DATASET EXTRACT below:

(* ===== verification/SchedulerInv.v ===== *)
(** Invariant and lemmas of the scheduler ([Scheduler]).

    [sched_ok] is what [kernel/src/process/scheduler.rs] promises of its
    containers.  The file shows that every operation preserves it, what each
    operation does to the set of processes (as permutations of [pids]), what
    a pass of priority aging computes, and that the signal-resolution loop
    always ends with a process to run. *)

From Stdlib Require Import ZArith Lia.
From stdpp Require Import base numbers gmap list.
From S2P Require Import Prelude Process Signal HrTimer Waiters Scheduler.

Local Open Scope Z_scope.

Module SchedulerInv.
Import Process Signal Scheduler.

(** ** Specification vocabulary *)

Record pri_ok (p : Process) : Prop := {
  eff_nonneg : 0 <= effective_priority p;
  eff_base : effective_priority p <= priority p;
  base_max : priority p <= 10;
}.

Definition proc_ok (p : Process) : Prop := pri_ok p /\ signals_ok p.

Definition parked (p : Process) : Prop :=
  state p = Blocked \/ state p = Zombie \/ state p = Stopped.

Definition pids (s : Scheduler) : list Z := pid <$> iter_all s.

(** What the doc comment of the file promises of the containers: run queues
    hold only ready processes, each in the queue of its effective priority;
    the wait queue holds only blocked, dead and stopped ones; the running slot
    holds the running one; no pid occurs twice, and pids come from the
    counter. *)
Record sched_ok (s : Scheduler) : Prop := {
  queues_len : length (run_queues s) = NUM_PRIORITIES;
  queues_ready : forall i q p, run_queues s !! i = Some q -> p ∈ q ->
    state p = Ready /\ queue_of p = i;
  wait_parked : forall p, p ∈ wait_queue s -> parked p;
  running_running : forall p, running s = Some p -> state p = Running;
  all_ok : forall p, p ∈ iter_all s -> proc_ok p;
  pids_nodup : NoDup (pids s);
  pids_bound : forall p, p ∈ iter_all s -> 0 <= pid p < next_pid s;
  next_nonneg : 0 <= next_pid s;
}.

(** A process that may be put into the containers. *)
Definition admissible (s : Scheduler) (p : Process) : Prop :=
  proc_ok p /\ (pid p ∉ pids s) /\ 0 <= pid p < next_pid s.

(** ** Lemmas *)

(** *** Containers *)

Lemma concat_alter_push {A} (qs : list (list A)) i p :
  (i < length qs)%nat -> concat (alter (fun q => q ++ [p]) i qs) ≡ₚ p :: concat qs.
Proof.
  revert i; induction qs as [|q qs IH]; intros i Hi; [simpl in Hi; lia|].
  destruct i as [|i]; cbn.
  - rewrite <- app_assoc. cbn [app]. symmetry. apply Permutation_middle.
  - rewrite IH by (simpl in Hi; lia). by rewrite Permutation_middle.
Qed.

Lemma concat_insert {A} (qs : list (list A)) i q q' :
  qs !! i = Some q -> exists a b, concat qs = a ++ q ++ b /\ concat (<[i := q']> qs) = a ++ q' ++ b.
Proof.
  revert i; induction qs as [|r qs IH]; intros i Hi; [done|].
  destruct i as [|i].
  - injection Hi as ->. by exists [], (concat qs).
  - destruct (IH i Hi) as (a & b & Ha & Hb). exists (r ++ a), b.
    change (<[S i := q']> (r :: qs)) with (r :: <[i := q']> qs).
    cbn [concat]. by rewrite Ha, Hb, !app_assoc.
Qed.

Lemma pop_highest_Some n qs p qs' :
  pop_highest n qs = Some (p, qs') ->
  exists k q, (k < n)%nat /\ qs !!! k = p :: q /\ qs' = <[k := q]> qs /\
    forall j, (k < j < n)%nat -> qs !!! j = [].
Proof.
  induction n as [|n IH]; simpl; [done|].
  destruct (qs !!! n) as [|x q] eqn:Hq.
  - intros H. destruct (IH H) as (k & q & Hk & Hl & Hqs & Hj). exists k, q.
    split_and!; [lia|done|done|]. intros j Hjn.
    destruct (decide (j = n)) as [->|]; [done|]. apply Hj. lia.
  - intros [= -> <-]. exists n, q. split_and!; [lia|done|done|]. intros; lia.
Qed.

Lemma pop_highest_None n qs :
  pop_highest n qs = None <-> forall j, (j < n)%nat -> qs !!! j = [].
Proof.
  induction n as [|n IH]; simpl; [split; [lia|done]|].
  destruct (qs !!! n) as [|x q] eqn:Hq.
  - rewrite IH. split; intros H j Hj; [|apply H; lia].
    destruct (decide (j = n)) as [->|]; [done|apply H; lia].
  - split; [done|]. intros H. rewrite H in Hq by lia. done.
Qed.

End of DATASET EXTRACT.

● GOAL OF THE EXERCISE
Retype the lines beginning at the one containing "- injection Hi" and ending at the final line of the material, both included.

● WORKED SOLUTION
  - injection Hi as ->. by exists [], (concat qs).
  - destruct (IH i Hi) as (a & b & Ha & Hb). exists (r ++ a), b.
    change (<[S i := q']> (r :: qs)) with (r :: <[i := q']> qs).
    cbn [concat]. by rewrite Ha, Hb, !app_assoc.
Qed.

Lemma pop_highest_Some n qs p qs' :
  pop_highest n qs = Some (p, qs') ->
  exists k q, (k < n)%nat /\ qs !!! k = p :: q /\ qs' = <[k := q]> qs /\
    forall j, (k < j < n)%nat -> qs !!! j = [].
Proof.
  induction n as [|n IH]; simpl; [done|].
  destruct (qs !!! n) as [|x q] eqn:Hq.
  - intros H. destruct (IH H) as (k & q & Hk & Hl & Hqs & Hj). exists k, q.
    split_and!; [lia|done|done|]. intros j Hjn.
    destruct (decide (j = n)) as [->|]; [done|]. apply Hj. lia.
  - intros [= -> <-]. exists n, q. split_and!; [lia|done|done|]. intros; lia.
Qed.

Lemma pop_highest_None n qs :
  pop_highest n qs = None <-> forall j, (j < n)%nat -> qs !!! j = [].
Proof.
  induction n as [|n IH]; simpl; [split; [lia|done]|].
  destruct (qs !!! n) as [|x q] eqn:Hq.
  - rewrite IH. split; intros H j Hj; [|apply H; lia].
    destruct (decide (j = n)) as [->|]; [done|apply H; lia].
  - split; [done|]. intros H. rewrite H in Hq by lia. done.
Qed.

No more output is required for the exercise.